The ground floor front elevation has an asymmetrical design with four original double timber and glazed casement doors with fanlights over to the west of the principal access door, and two modern solid timber doors with fanlights to the east. The splayed corner of the building has a modern timber door, while the side elevation to Jane Street has two modern solid timber doors with fanlights over. The west end elevation is of solid brick, while the rear elevation has three door openings and a window.

The first floor front elevation is also asymmetrical with four original timber and glazed casement doors with fanlights over to the west of the main public access door onto the verandah, and two original timber and glazed casement doors with fanlights over to the east. The enclosed side elevation was not inspected. Early photographs indicate a casement door in the splayed corner and two casement doors to the side. The west slide elevation has a single window, while the rear elevation has a door blocked door opening and six windows opening with modern louvre glazing.

The detached kitchen building has three door openings and a window to the south front elevation, and a substantial chimney to the west side elevation.

Internally the ground floor comprises a main access hall providing access to the staircase and rooms either side. To the west are two full depth rooms, linked by a large opening in the dividing wall, now used as pool rooms. To the east is a bar, with a comparatively modern u-shaped bar fitting. To the rear of the main building are a number of single storey mono-pitched rooms, comprising bar and kitchen accommodation, and toilets.

The timber staircase is of a simple design with a single run to a middle landing and a return run to the first floor landing. It has simple timber slat balusters. The first floor comprises the main access hall giving public access to the verandah, and until recently to a first floor rear extension (toilets) which has been demolished. To the west is a central corridor giving access to three bedrooms on either side. The doors are of timber with four panels. To the east is the residential quarters of the manager. This appears to have been formed by adapting the original four bedrooms off a central corridor. Two of the bedrooms and the corridor have been opened up to form a kitchen/lounge and while the others remain in use as bedrooms. The enclosed verandah was not inspected. The walls and ceilings have been covered over at a later date with sheeting and battens.

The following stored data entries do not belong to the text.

Lemma finditer_from_matches (text : str) (s : str) :
  ∀ skip start before,
    text = before ++ s → length before = start →
    Forall (match_in text) (finditer_from skip start s).
Proof.
  induction s as [|c s IH]; intros skip start before Htext Hlen; [done|].
  assert (Forall (match_in text) (finditer_from 0 (S start) s)
          ∧ ∀ k, Forall (match_in text) (finditer_from k (S start) s))
    as [Hnext Hskip].
  { split; [|intros k]; apply (IH _ _ (before ++ [c]));
      rewrite <- ?app_assoc, ?length_app; simpl; try done; lia. }
  simpl. destruct skip as [|skip]; [|done].
  destruct (match_url (c :: s)) as [found|] eqn:Hfound; [|done].
  constructor; [|done].
  destruct (match_url_spec _ _ Hfound) as (_ & _ & rest & _ & Hs & _).
  exists before, rest. simpl. by rewrite <- Hs.
Qed.


Lemma finditer_from_nil (s : str) (start : nat) :
  finditer_from 0 start s = [] ↔ ∀ a b, s = a ++ b → match_url b = None.
Proof.
  revert start. induction s as [|c s IH]; intros start; simpl.
  - split; [|done]. intros _ a b Hab. symmetry in Hab.
    apply app_eq_nil in Hab as [_ ->]. done.
  - destruct (match_url (c :: s)) as [found|] eqn:Hfound.
    + split; [done|]. intros Hnone. specialize (Hnone [] (c :: s) eq_refl).
      congruence.
    + rewrite IH. split.
      * intros Hnone [|d a] b Hab; simpl in Hab; [by subst|].
        injection Hab as _ ->. by eapply Hnone.
      * intros Hnone a b ->. by apply (Hnone (c :: a) b).
Qed.

Lemma existsb_eqb_elem_of (c : char) (l : str) :
  existsb (N.eqb c) l = true ↔ c ∈ l.
Proof.
  induction l as [|d l IH]; simpl.
  - split; [done|]. by intros ?%elem_of_nil.
  - rewrite orb_true_iff, N.eqb_eq, IH, elem_of_cons. done.
Qed.

Lemma facet_at_of (text : str) (m : nat * str) (f : facet) :
  facet_at text m f → facet_of text f.
Proof.
  intros (before & after & bb & bu & ? & ? & ? & ? & ? & ? & ? & ? & ? & ?).
  exists before, after, bb, bu. by split_and!.
Qed.

Lemma link_facet_spec (text : str) (m : nat * str) (o : option facet) :
  match_in text m → link_facet text m.1 m.2 = Ok o →
  ∃ f, o = Some f ∧ facet_at text m f.
Proof.
  destruct m as [start raw]. simpl.
  intros (before & after & Htext & Hlen & Hfound). simpl in *.
  destruct (match_url_spec _ _ Hfound)
    as (scheme & body & _ & Hraw & _ & Hscheme & Hbody & Hplain).
  assert (∃ p, scheme = p ++ [47%N]
               ∧ Forall (λ c, isspace c = false) scheme
               ∧ (has_prefix (lit "http://") scheme = true
                  ∨ has_prefix (lit "https://") scheme = true))
    as (p & Hp & Hschemeplain & Hhas).
  { destruct Hscheme as [-> | ->].
    - exists (lit "http:/"). split_and!; [done| |by left].
      by apply (bool_decide_unpack _); vm_compute.
    - exists (lit "https:/"). split_and!; [done| |by right].
      by apply (bool_decide_unpack _); vm_compute. }
  unfold link_facet.
  destruct (rstrip_chars_spec (lit ".,;:!?)]}") raw) as (removed & Hurl & Hlast).
  destruct (rstrip_chars_keeps (lit ".,;:!?)]}") p body 47%N eq_refl)
    as [body' Hkeeps].
  assert (raw = p ++ 47%N :: body) as Hrawp.
  { rewrite Hraw, Hp. by rewrite <- app_assoc. }
  set (url := rstrip_chars (lit ".,;:!?)]}") raw) in *.
  assert (url = scheme ++ body') as Hurlscheme.
  { unfold url. rewrite Hrawp at 1. rewrite Hp, <- app_assoc. exact Hkeeps. }
  destruct url as [|c url'] eqn:Hurl'.
  { rewrite Hp in Hurlscheme. by destruct p. }
  cbn [is_empty]. rewrite <- Hurl'. rewrite <- Hurl' in Hurlscheme, Hurl, Hlast.
  clear Hurl' Hkeeps. simpl.
  assert (take start text = before) as ->.
  { rewrite Htext. by apply take_app_length'. }
  assert (take (start + length url) text = before ++ url) as ->.
  { rewrite Htext, Hurl, <- !app_assoc, app_assoc.
    apply take_app_length'. rewrite length_app. lia. }
  rewrite encode_utf8_app.
  destruct (encode_utf8 before) as [bb|] eqn:Hbb; simpl; [|done].
  destruct (encode_utf8 url) as [bu|] eqn:Hbu; simpl; [|done].
  intros [= <-]. eexists. split; [done|].
  exists before, (removed ++ after), bb, bu. simpl.
  assert (Forall (λ c, isspace c = false) raw) as Hrawplain.
  { rewrite Hraw. by apply Forall_app. }
  split_and!; try done.
  - by rewrite Htext, Hurl, <- app_assoc.
  - rewrite Hurlscheme, length_app. destruct Hscheme as [-> | ->]; simpl; lia.
  - pose proof (f_equal length Hurl) as Hlength.
    rewrite length_app in Hlength. lia.
  - by rewrite length_app.
  - rewrite Hurlscheme. destruct Hscheme as [-> | ->]; [left|right];
      apply has_prefix_spec; eauto.
  - rewrite Hurl in Hrawplain. by apply Forall_app in Hrawplain as [? _].
  - intros d Hd. apply Hlast in Hd. unfold trailing_punctuation.
    rewrite <- existsb_eqb_elem_of. by rewrite Hd.
Qed.

Lemma link_facets_spec (text : str) (matches : list (nat * str)) :
  Forall (match_in text) matches →
  ∀ facets, link_facets text matches = Ok facets →
            Forall2 (facet_at text) matches facets.
Proof.
  induction 1 as [|[start raw] matches Hm _ IH]; intros facets; simpl.
  - intros [= <-]. constructor.
  - destruct (link_facet text start raw) as [o|] eqn:Ho; simpl; [|done].
    destruct (link_facets text matches) as [fs|]; simpl; [|done].
    destruct (link_facet_spec text (start, raw) o Hm Ho) as (f & -> & Hf).
    intros [= <-]. constructor; [done|]. by apply IH.
Qed.



Lemma link_facets_of_text (text : str) (js : list json) :
  _bluesky_link_facets text = Ok js →
  ∃ facets, js = facet_json <$> facets
            ∧ Forall2 (facet_at text) (finditer_urls text) facets.
Proof.
  unfold _bluesky_link_facets.
  destruct (link_facets text (finditer_urls text)) as [facets|] eqn:Hfacets;
    simpl; [|done].
  intros [= <-]. exists facets. split; [done|].
  eapply link_facets_spec; [|done].
  by apply (finditer_from_matches text text 0 0 []).
Qed.

Lemma link_facets_returns (text : str) (matches : list (nat * str)) :
  Forall (λ c, ¬ (55296 ≤ c ≤ 57343)%N) text →
  ∃ facets, link_facets text matches = Ok facets.
Proof.
  intros Htext. induction matches as [|[start raw] matches [facets IH]];
    [by eexists|].
  simpl. unfold link_facet.
  destruct (is_empty _); simpl.
  - rewrite IH. by eexists.
  - destruct (encode_utf8_returns (take start text)) as [bs ->];
      [by apply Forall_take|].
    simpl.
    destruct (encode_utf8_returns
                (take (start + length (rstrip_chars (lit ".,;:!?)]}") raw))
                   text)) as [be ->]; [by apply Forall_take|].
    simpl. rewrite IH. by eexists.
Qed.

Lemma match_url_none (s : str) :
  match_url s = None ↔
  ∀ scheme c after,
    s = scheme ++ c :: after →
    scheme = lit "http://" ∨ scheme = lit "https://" → isspace c = true.
Proof.
  split.
  - intros Hnone scheme c after -> Hscheme.
    destruct (isspace c) eqn:Hc; [done|]. exfalso.
    unfold match_url in Hnone.
    destruct Hscheme as [-> | ->].
    + assert (has_prefix (lit "https://") (lit "http://" ++ c :: after)
              = false) as Hs by by vm_compute.
      assert (has_prefix (lit "http://") (lit "http://" ++ c :: after)
              = true) as Hp by (apply has_prefix_spec; eauto).
      rewrite Hs, Hp, drop_app_length in Hnone. simpl in Hnone.
      by rewrite Hc in Hnone.
    + assert (has_prefix (lit "https://") (lit "https://" ++ c :: after)
              = true) as Hs by (apply has_prefix_spec; eauto).
      rewrite Hs, drop_app_length in Hnone. simpl in Hnone.
      by rewrite Hc in Hnone.
  - intros Hspace. destruct (match_url s) as [found|] eqn:Hfound; [|done].
    destruct (match_url_spec _ _ Hfound)
      as (scheme & body & rest & -> & -> & Hscheme & Hbody & Hplain).
    destruct body as [|c body]; [done|].
    apply Forall_cons in Hplain as [Hc _].
    rewrite (Hspace scheme c (body ++ rest)) in Hc; [done| |done].
    by rewrite <- app_assoc.
Qed.

(** X5.  Every facet [_bluesky_link_facets] returns is a link of the text:
    its address starts with [http://] or [https://], holds no white space,
    does not end with one of [.,;:!?)]}], and stands in the text at the
    bytes [byteStart] to [byteEnd] of its UTF-8 encoding.  Every match of
    the pattern gives a facet: the test for an empty address skips
    none. *)
Theorem link_facets_cover_links (text : str) (js : list json) :
  _bluesky_link_facets text = Ok js →
  ∃ facets, js = facet_json <$> facets
            ∧ Forall (facet_of text) facets
            ∧ length facets = length (finditer_urls text).
Proof.
  intros (facets & -> & Hfacets)%link_facets_of_text.
  exists facets. split_and!; [done| |].
  - apply Forall_forall. intros f [i Hf]%list_elem_of_lookup_1.
    destruct (Forall2_lookup_r _ _ _ _ f Hfacets Hf) as (m & _ & Hm).
    by eapply facet_at_of.
  - symmetry. by eapply Forall2_length.
Qed.


(** X7.  [_bluesky_link_facets] returns no facet exactly when nowhere in
    the text [http://] or [https://] is followed by a code point that is
    not white space. *)
Theorem no_facet_iff_no_link (text : str) :
  _bluesky_link_facets text = Ok [] ↔
  ∀ before scheme c after,
    text = before ++ scheme ++ c :: after →
    scheme = lit "http://" ∨ scheme = lit "https://" → isspace c = true.
Proof.
  assert (finditer_urls text = [] ↔
          ∀ before scheme c after,
            text = before ++ scheme ++ c :: after →
            scheme = lit "http://" ∨ scheme = lit "https://" →
            isspace c = true) as <-.
  { unfold finditer_urls. rewrite finditer_from_nil. split.
    - intros Hnone before scheme c after Htext.
      specialize (Hnone _ _ Htext). rewrite match_url_none in Hnone.
      by apply (Hnone scheme c after).
    - intros Hspace a b ->. apply match_url_none.
      intros scheme c after -> Hscheme.
      by apply (Hspace a scheme c after). }
  split.
  - intros (facets & Hjs & Hfacets)%link_facets_of_text.
    destruct facets; [|done]. apply Forall2_length in Hfacets.
    by destruct (finditer_urls text).
  - unfold _bluesky_link_facets. by intros ->.
Qed.

(** X8.  On a text without surrogate code points [_bluesky_link_facets]
    returns: the encoding to UTF-8 is all that can make it raise. *)
Theorem link_facets_returns_without_surrogates (text : str) :
  Forall (λ c, ¬ (55296 ≤ c ≤ 57343)%N) text →
  ∃ js, _bluesky_link_facets text = Ok js.
Proof.
  intros Htext. unfold _bluesky_link_facets.
  destruct (link_facets_returns text (finditer_urls text) Htext) as [fs ->].
  by eexists.
Qed.

(** X9.  On an ASCII text the byte offsets of a facet are indices of the
    text: the address is [text[byteStart:byteEnd]]. *)
Theorem link_facets_of_ascii_text (text : str) :
  Forall (λ c, (c < 128)%N) text →
  ∃ facets,
    _bluesky_link_facets text = Ok (facet_json <$> facets)
    ∧ Forall (λ f, uri f = take (byteEnd f - byteStart f)
                             (drop (byteStart f) text)) facets.
Proof.
  intros Hascii.
  destruct (link_facets_returns text (finditer_urls text)) as [fs Hfs].
  { eapply Forall_impl; [exact Hascii|]. intros c Hc. simpl in Hc. lia. }
  exists fs. split; [unfold _bluesky_link_facets; by rewrite Hfs|].
  eapply link_facets_spec in Hfs;
    [|by apply (finditer_from_matches text text 0 0 [])].
  apply Forall_forall. intros f [i Hf]%list_elem_of_lookup_1.
  destruct (Forall2_lookup_r _ _ _ _ f Hfs Hf)
    as (m & _ & before & after & bb & bu & Htext & _ & _ & Hbb & Hbu & -> & ->
        & _).
  rewrite Htext in Hascii.
  apply Forall_app in Hascii as [Hbefore Huri%Forall_app].
  destruct Huri as [Huri _].
  rewrite encode_utf8_ascii in Hbb, Hbu by done.
  injection Hbb as <-. injection Hbu as <-.
  rewrite Htext at 1. rewrite drop_app_length.
  rewrite Nat.add_comm, Nat.add_sub.
  by rewrite take_app_length.
Qed.

(** ** More on the eligibility engine *)

Section Monotone.
Context `{Runtime}.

While there have clearly been changes, the overall form, design and interior layout of the building survives. It retains a majority of original timber and glazed casement doors to the ground and first floor, and other joinery details.

== Heritage listing ==
West End Hotel was listed on the Queensland Heritage Register on 24 June 1999 having satisfied the following criteria.

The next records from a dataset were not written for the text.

Lemma store_elems_error (elems : list json) (cur xs : list string) (e : error) :
  store_elems elems cur = (xs, Some e) -> exists v t, e = UnmarshalTypeError v t.
Proof.
  revert cur xs. induction elems as [|j elems IH]; intros cur xs; simpl; [discriminate|].
  destruct (store_string j (hd "" cur)) as [x e1] eqn:E1.
  destruct (store_elems elems (tl cur)) as [ys e2] eqn:E2.
  intros E. inversion E as [[Hxs He]].
  destruct e1 as [e1|]; simpl in He.
  - inversion He. subst. eapply store_string_error, E1.
  - subst e2. eapply IH, E2.
Qed.

Lemma store_strings_error (j : json) (cur xs : list string) (e : error) :
  store_strings j cur = (xs, Some e) -> exists v t, e = UnmarshalTypeError v t.
Proof.
  destruct j; simpl; intros E; try (inversion E; eauto; fail).
  eapply store_elems_error, E.
Qed.

Lemma find_exact_In {S} (key : string) (fs : list (field S)) (f : field S) :
  find_exact key fs = Some f -> In f fs.
Proof.
  induction fs as [|g fs IH]; simpl; [discriminate|].
  destruct (String.eqb (field_name g) key); intros E.
  - inversion E. now left.
  - right. now apply IH.
Qed.

Lemma find_fold_In {S} (key : string) (fs : list (field S)) (f : field S) :
  find_fold key fs = Some f -> In f fs.
Proof.
  induction fs as [|g fs IH]; simpl; [discriminate|].
  destruct (String.eqb (foldName (field_name g)) (foldName key)); intros E.
  - inversion E. now left.
  - right. now apply IH.
Qed.

Lemma find_field_In {S} (key : string) (fs : list (field S)) (f : field S) :
  find_field key fs = Some f -> In f fs.
Proof.
  unfold find_field. destruct (find_exact key fs) as [g|] eqn:E.
  - intros E'. inversion E'. subst. eapply find_exact_In, E.
  - apply find_fold_In.
Qed.

Lemma decode_members_error {S} (ty : StructType S) (members : list (string * json))
    (v v' : S) (saved : option error) (e : error) :
  type_errors_only ty ->
  (forall e0, saved = Some e0 -> exists val t, e0 = UnmarshalTypeError val t) ->
  decode_members (fields ty) members v saved = (v', Some e) ->
  exists val t, e = UnmarshalTypeError val t.
Proof.
  intros Hty. revert v saved.
  induction members as [|[key j] members IH]; intros v saved Hsaved; simpl.
  - intros E. inversion E. subst. now apply Hsaved.
  - destruct (find_field key (fields ty)) as [f|] eqn:Ef; [|now apply IH].
    destruct (field_store f j v) as [v1 e1] eqn:Es.
    apply IH. intros e0. destruct saved as [e'|]; simpl.
    + apply Hsaved.
    + intros ->. eapply Hty; [eapply find_field_In, Ef|exact Es].
Qed.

The place is important in demonstrating the evolution or pattern of Queensland's history.

Built in 1885, it demonstrates the town limits at that time, and its location has a strong association with the Showground and railway line. The building is important as a premises which has operated as an hotel since 1885 and as such has a strong association with the growth and expansion of Townsville.

The place demonstrates rare, uncommon or endangered aspects of Queensland's cultural heritage.

The building is important as a rare surviving example of an intact balconied hotel in North Queensland, very few hotels survive with their balconies intact and of these fewer survive with an intact 1880s balustrade.